=== WORKING DATA ===
(* ===== verification/Context.v ===== *)
(** * MLS levels and security contexts (security/selinux/ss/mls_types.h, context.h)

    A copy operation writes a target and may run out of memory on the way, so
    it is modelled as a function from the old target to its return code and
    the new target, the partially written one on failure. *)

From S2P Require Import Prelude Ebitmap Hashtab.

(** ** Levels and ranges *)

Record mls_level := mk_mls_level {
  ml_sens : Z;
  ml_cat : ebitmap
}.

(** [level[2]]: low is [level[0]], high is [level[1]]. *)
Record mls_range := mk_mls_range {
  mr_low : mls_level;
  mr_high : mls_level
}.

#[export] Instance mls_level_eq_dec : EqDecision mls_level.
Proof. solve_decision. Defined.
#[export] Instance mls_range_eq_dec : EqDecision mls_range.
Proof. solve_decision. Defined.

Definition mls_level_eq (l1 l2 : mls_level) : bool :=
  (ml_sens l1 =? ml_sens l2) && ebitmap_cmp (ml_cat l1) (ml_cat l2).

Definition mls_level_dom (l1 l2 : mls_level) : bool :=
  (ml_sens l2 <=? ml_sens l1) && ebitmap_contains (ml_cat l1) (ml_cat l2).

Definition mls_level_incomp (l1 l2 : mls_level) : bool :=
  negb (mls_level_dom l1 l2) && negb (mls_level_dom l2 l1).

Definition mls_level_between (l1 l2 l3 : mls_level) : bool :=
  mls_level_dom l1 l2 && mls_level_dom l3 l1.

Definition mls_range_contains (r1 r2 : mls_range) : bool :=
  mls_level_dom (mr_low r2) (mr_low r1) && mls_level_dom (mr_high r1) (mr_high r2).

(** ** Contexts *)

Record context := mk_context {
  c_user : Z;
  c_role : Z;
  c_type : Z;
  c_len : Z;
  c_range : mls_range;
  c_str : option string      (* [None]: NULL *)
}.

#[export] Instance context_eq_dec : EqDecision context.
Proof. solve_decision. Defined.

Definition mls_level_zero : mls_level := mk_mls_level 0 ebitmap_init.
Definition mls_range_zero : mls_range := mk_mls_range mls_level_zero mls_level_zero.

Definition set_c_user (c : context) (v : Z) : context :=
  mk_context v (c_role c) (c_type c) (c_len c) (c_range c) (c_str c).
Definition set_c_role (c : context) (v : Z) : context :=
  mk_context (c_user c) v (c_type c) (c_len c) (c_range c) (c_str c).
Definition set_c_type (c : context) (v : Z) : context :=
  mk_context (c_user c) (c_role c) v (c_len c) (c_range c) (c_str c).
Definition set_c_range (c : context) (r : mls_range) : context :=
  mk_context (c_user c) (c_role c) (c_type c) (c_len c) r (c_str c).
Definition set_c_str (c : context) (len : Z) (s : option string) : context :=
  mk_context (c_user c) (c_role c) (c_type c) len (c_range c) s.

Definition mls_context_init (c : context) : context := set_c_range c mls_range_zero.

(** The body [mls_context_cpy] and [mls_context_cpy_low] share: the two levels
    of the target are set to copies of [low] and [high]. *)
Definition mls_levels_cpy (dst : context) (low high : mls_level) (m : kmem) : Z * context * kmem :=
  let '(rc, cat0, m) := ebitmap_cpy (ml_cat low) m in
  let lev0 := mk_mls_level (ml_sens low) cat0 in
  if nz rc then (rc, set_c_range dst (mk_mls_range lev0 (mr_high (c_range dst))), m)
  else
    let '(rc, cat1, m) := ebitmap_cpy (ml_cat high) m in
    let lev1 := mk_mls_level (ml_sens high) cat1 in
    if nz rc
    then (rc, set_c_range dst (mk_mls_range (mk_mls_level (ml_sens low) (ebitmap_destroy cat0)) lev1), m)
    else (rc, set_c_range dst (mk_mls_range lev0 lev1), m).

Definition mls_context_cpy (dst src : context) (m : kmem) : Z * context * kmem :=
  mls_levels_cpy dst (mr_low (c_range src)) (mr_high (c_range src)) m.

Definition mls_context_cpy_low (dst src : context) (m : kmem) : Z * context * kmem :=
  mls_levels_cpy dst (mr_low (c_range src)) (mr_low (c_range src)) m.

Definition mls_context_cmp (c1 c2 : context) : bool :=
  (ml_sens (mr_low (c_range c1)) =? ml_sens (mr_low (c_range c2))) &&
  ebitmap_cmp (ml_cat (mr_low (c_range c1))) (ml_cat (mr_low (c_range c2))) &&
  (ml_sens (mr_high (c_range c1)) =? ml_sens (mr_high (c_range c2))) &&
  ebitmap_cmp (ml_cat (mr_high (c_range c1))) (ml_cat (mr_high (c_range c2))).

Definition mls_context_destroy (c : context) : context := mls_context_init c.

Definition context_init : context := mk_context 0 0 0 0 mls_range_zero None.

Definition context_cpy (dst src : context) (m : kmem) : Z * context * kmem :=
  let dst := set_c_type (set_c_role (set_c_user dst (c_user src)) (c_role src)) (c_type src) in
  let finish dst m :=
    let '(rc, dst, m) := mls_context_cpy dst src m in
    if nz rc then (rc, dst, m) else (0, dst, m) in
  match c_str src with
  | Some s =>
      let '(ok, m) := kalloc m in                 (* kstrdup *)
      if negb ok then (- ENOMEM, set_c_str dst (c_len dst) None, m)
      else finish (set_c_str dst (c_len src) (Some s)) m
  | None => finish (set_c_str dst 0 None) m
  end.

Definition context_destroy (c : context) : context :=
  mls_context_destroy (set_c_str (set_c_type (set_c_role (set_c_user c 0) 0) 0) 0 None).

(** [str] is not NULL when [len] is not 0 ([context_wf]). *)
Definition context_cmp (c1 c2 : context) : bool :=
  if nz (c_len c1) && nz (c_len c2) then
    (c_len c1 =? c_len c2) &&
    match c_str c1, c_str c2 with
    | Some s1, Some s2 => strcmp s1 s2 =? 0
    | _, _ => false
    end
  else if nz (c_len c1) || nz (c_len c2) then false
  else
    (c_user c1 =? c_user c2) && (c_role c1 =? c_role c2) && (c_type c1 =? c_type c2) &&
    mls_context_cmp c1 c2.

(** ** Levels form a partial order *)

Definition level_canon (l : mls_level) : Prop := ebitmap_canon (ml_cat l).

Record range_canon (r : mls_range) : Prop := {
  rc_low : level_canon (mr_low r);
  rc_high : level_canon (mr_high r)
}.

(** Dominance read off the sensitivities and the category sets. *)
Lemma dom_spec l1 l2 :
  level_canon l1 -> level_canon l2 ->
  mls_level_dom l1 l2 = true <->
  ml_sens l2 <= ml_sens l1 /\ forall b, ebit (ml_cat l2) b = true -> ebit (ml_cat l1) b = true.
Proof.
  intros H1 H2. unfold mls_level_dom. rewrite andb_true_iff, Z.leb_le.
  by rewrite (contains_spec (ml_cat l1) (ml_cat l2) H1 H2).
Qed.

Lemma level_eq_spec l1 l2 : mls_level_eq l1 l2 = true <-> l1 = l2.
Proof.
  unfold mls_level_eq. rewrite andb_true_iff, Z.eqb_eq, ebitmap_cmp_eq.
  destruct l1, l2. cbn. split; [by intros [-> ->]|by intros [= -> ->]].
Qed.

Lemma dom_refl l : level_canon l -> mls_level_dom l l = true.
Proof. intros H. apply dom_spec; [done|done|]. split; [lia|done]. Qed.

Lemma dom_trans l1 l2 l3 :
  level_canon l1 -> level_canon l2 -> level_canon l3 ->
  mls_level_dom l1 l2 = true -> mls_level_dom l2 l3 = true -> mls_level_dom l1 l3 = true.
Proof.
  intros H1 H2 H3. rewrite !dom_spec by done. intros [? HA] [? HB]. split; [lia|auto].
Qed.

Lemma dom_antisym l1 l2 :
  level_canon l1 -> level_canon l2 ->
  mls_level_dom l1 l2 = true -> mls_level_dom l2 l1 = true -> l1 = l2.
Proof.
  intros H1 H2. rewrite !dom_spec by done. intros [? HA] [? HB].
  destruct l1 as [s1 c1], l2 as [s2 c2]. cbn in *. f_equal; [lia|].
  apply canon_ext; [done|done|]. intros b. apply eq_true_iff_eq. split; auto.
Qed.

(** ** Copies and comparison *)

Lemma mls_context_cmp_spec c1 c2 : mls_context_cmp c1 c2 = true <-> c_range c1 = c_range c2.
Proof.
  unfold mls_context_cmp. rewrite !andb_true_iff, !Z.eqb_eq, !ebitmap_cmp_eq.
  destruct c1 as [? ? ? ? [[? ?] [? ?]] ?], c2 as [? ? ? ? [[? ?] [? ?]] ?]. cbn.
  split; [by intros [[[-> ->] ->] ->]|by intros [= -> -> -> ->]].
Qed.

(** Well-formed contexts: an unmapped one has its string, a mapped one none. *)
Record context_wf (c : context) : Prop := {
  cwf_str : nz (c_len c) = true <-> is_Some (c_str c);
  cwf_range : range_canon (c_range c)
}.

(** What two contexts have to agree on to be the same for the SID table. *)
Definition context_key (c : context) : (Z * option string) + (Z * Z * Z * mls_range) :=
  if nz (c_len c) then inl (c_len c, c_str c)
  else inr (c_user c, c_role c, c_type c, c_range c).

Lemma context_cmp_key c1 c2 :
  (nz (c_len c1) = true -> is_Some (c_str c1)) -> (nz (c_len c2) = true -> is_Some (c_str c2)) ->
  context_cmp c1 c2 = true <-> context_key c1 = context_key c2.
Proof.
  intros H1 H2. unfold context_cmp, context_key.
  destruct (nz (c_len c1)) eqn:E1, (nz (c_len c2)) eqn:E2; cbn; [| |done|].
  - destruct (H1 eq_refl) as [s1 Hs1], (H2 eq_refl) as [s2 Hs2]. rewrite Hs1, Hs2.
    rewrite andb_true_iff, !Z.eqb_eq, strcmp_eq.
    split; [by intros [-> ->]|by intros [= -> ->]].
  - done.
  - rewrite !andb_true_iff, !Z.eqb_eq, mls_context_cmp_spec.
    split; [by intros [[[-> ->] ->] ->]|by intros [= -> -> -> ->]].
Qed.

Lemma context_cmp_refl c : (nz (c_len c) = true -> is_Some (c_str c)) -> context_cmp c c = true.
Proof. intros H. by apply context_cmp_key. Qed.

Lemma mls_levels_cpy_spec dst low high m :
  (exists m', mls_levels_cpy dst low high m = (0, set_c_range dst (mk_mls_range low high), m'))
  \/ (exists d' m', mls_levels_cpy dst low high m = (- ENOMEM, d', m')).
Proof.
  unfold mls_levels_cpy. destruct low as [s0 c0], high as [s1 c1]. cbn [ml_cat ml_sens].
  destruct (ebitmap_cpy_spec c0 m) as [[m1 ->]|[m1 ->]]; cbn; [|right; by eexists _, _].
  destruct (ebitmap_cpy_spec c1 m1) as [[m2 ->]|[m2 ->]]; cbn; [left|right; by eexists _, _].
  by eexists.
Qed.

Lemma mls_levels_cpy_ok dst low high :
  mls_levels_cpy dst low high [] = (0, set_c_range dst (mk_mls_range low high), []).
Proof. unfold mls_levels_cpy. rewrite !ebitmap_cpy_ok. cbn. by destruct low, high. Qed.

(** The value [context_cpy] gives its target: the source, with [len] cleared
    when there is no string. *)
Definition context_copy (src : context) : context :=
  match c_str src with Some _ => src | None => set_c_str src 0 None end.

Lemma context_cpy_spec dst src m :
  (exists m', context_cpy dst src m = (0, context_copy src, m'))
  \/ (exists d' m', context_cpy dst src m = (- ENOMEM, d', m')).
Proof.
  unfold context_cpy, context_copy, mls_context_cpy. destruct src as [u r t len [lo hi] [s|]]; cbn.
  - destruct (kalloc m) as [[] m1]; cbn; [|right; by eexists _, _].
    edestruct mls_levels_cpy_spec as [[m2 ->]|(d' & m2 & ->)]; cbn; [left|right; by eexists _, _].
    by eexists.
  - edestruct mls_levels_cpy_spec as [[m2 ->]|(d' & m2 & ->)]; cbn; [left|right; by eexists _, _].
    by eexists.
Qed.

Lemma context_cpy_ok dst src : context_cpy dst src [] = (0, context_copy src, []).
Proof.
  unfold context_cpy, context_copy, mls_context_cpy. destruct src as [u r t len [lo hi] [s|]]; cbn;
    by rewrite mls_levels_cpy_ok.
Qed.

Lemma context_copy_wf src : context_wf src -> context_copy src = src.
Proof.
  intros [Hs _]. unfold context_copy. destruct src as [u r t len rg [s|]]; cbn in *; [done|].
  assert (nz len = false) as ->%nz_false; [|done].
  destruct (nz len); [|done]. by destruct (proj1 Hs eq_refl).
Qed.

Lemma context_copy_len src : context_copy src = src \/ c_len (context_copy src) = 0.
Proof. unfold context_copy. destruct (c_str src); [by left|by right]. Qed.

(** ** Properties *)

(** Dominance is a partial order on levels: [mls_level_dom] is reflexive,
    transitive and antisymmetric up to [mls_level_eq], it compares
    sensitivities and category sets, and [mls_level_incomp] holds exactly when
    neither level dominates the other. *)
Theorem mls_dominance_order l1 l2 l3 :
  level_canon l1 -> level_canon l2 -> level_canon l3 ->
  mls_level_dom l1 l1 = true /\
  (mls_level_dom l1 l2 = true -> mls_level_dom l2 l3 = true -> mls_level_dom l1 l3 = true) /\
  (mls_level_dom l1 l2 = true /\ mls_level_dom l2 l1 = true <-> mls_level_eq l1 l2 = true) /\
  (mls_level_dom l1 l2 = true <->
     ml_sens l2 <= ml_sens l1 /\
     forall b, 0 <= b < 2 ^ 32 -> ebitmap_get_bit (ml_cat l2) b = Some true -> ebitmap_get_bit (ml_cat l1) b = Some true) /\
  (mls_level_incomp l1 l2 = true <-> mls_level_dom l1 l2 = false /\ mls_level_dom l2 l1 = false).
Proof.
  intros H1 H2 H3. split; [by apply dom_refl|]. split; [by apply dom_trans|]. split; [|split].
  - rewrite level_eq_spec. split; [intros []; by apply dom_antisym|]. intros ->. split; by apply dom_refl.
  - rewrite dom_spec by done. pose proof (canon_wf _ H1). pose proof (canon_wf _ H2). split; intros [Hs Hc]; (split; [done|]); intros b.
    + intros Hb. rewrite !get_bit_spec by done. intros [= ?]. by rewrite Hc.
    + intros Hb. pose proof (ebit_range _ b ltac:(done) Hb) as Hr. specialize (Hc b Hr). rewrite !get_bit_spec, Hb in Hc by done.
      by injection (Hc eq_refl).
  - unfold mls_level_incomp. by rewrite andb_true_iff, !negb_true_iff.
Qed.

Lemma mls_dominance_order_witness :
  mls_level_incomp (mk_mls_level 1 two_bits) (mk_mls_level 2 ebitmap_init) = true /\
  (mls_level_incomp (mk_mls_level 1 two_bits) (mk_mls_level 2 ebitmap_init) = true <->
     mls_level_dom (mk_mls_level 1 two_bits) (mk_mls_level 2 ebitmap_init) = false /\
     mls_level_dom (mk_mls_level 2 ebitmap_init) (mk_mls_level 1 two_bits) = false).
Proof.
  split; [reflexivity|].
  apply (mls_dominance_order (mk_mls_level 1 two_bits) (mk_mls_level 2 ebitmap_init) (mk_mls_level 1 two_bits)
           two_bits_canon ebitmap_init_canon two_bits_canon).
Defined.

(** [context_cpy] either copies the whole context, with both levels, their
    categories and the string, so that [context_cmp] holds of the copy and the
    source, or reports that there is no memory. *)
Theorem context_cpy_faithful dst src m :
  context_wf src ->
  exists rc d m', context_cpy dst src m = (rc, d, m') /\
    ((rc = 0 /\ d = src /\ context_cmp d src = true) \/ rc = - ENOMEM).
Proof.
  intros Hw. destruct (context_cpy_spec dst src m) as [[m' E]|(d' & m' & E)]; eexists _, _, m'; (split; [exact E|]); [left|by right].
  rewrite (context_copy_wf src Hw). split; [done|]. split; [done|]. apply context_cmp_refl.
  intros H. by apply (cwf_str _ Hw).
Qed.

Lemma context_cpy_faithful_witness :
  exists rc d m', context_cpy context_init (mk_context 1 2 3 0 (mk_mls_range (mk_mls_level 1 ebitmap_init) (mk_mls_level 2 two_bits)) None) [] = (rc, d, m') /\ rc = 0.
Proof.
  destruct (context_cpy_faithful context_init (mk_context 1 2 3 0 (mk_mls_range (mk_mls_level 1 ebitmap_init) (mk_mls_level 2 two_bits)) None) [])
    as (rc & d & m' & H & _).
  - split; [split; [discriminate|by intros [? [=]]]|]. split; [exact ebitmap_init_canon|exact two_bits_canon].
  - exists rc, d, m'. split; [exact H|]. vm_compute in H. injection H as <- _ _. reflexivity.
Defined.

=== EXERCISE ===
Return all lines in the entries above that carry the word "match".

=== ANSWER BOX ===
  match c_str src with
    match c_str c1, c_str c2 with
  match c_str src with Some _ => src | None => set_c_str src 0 None end.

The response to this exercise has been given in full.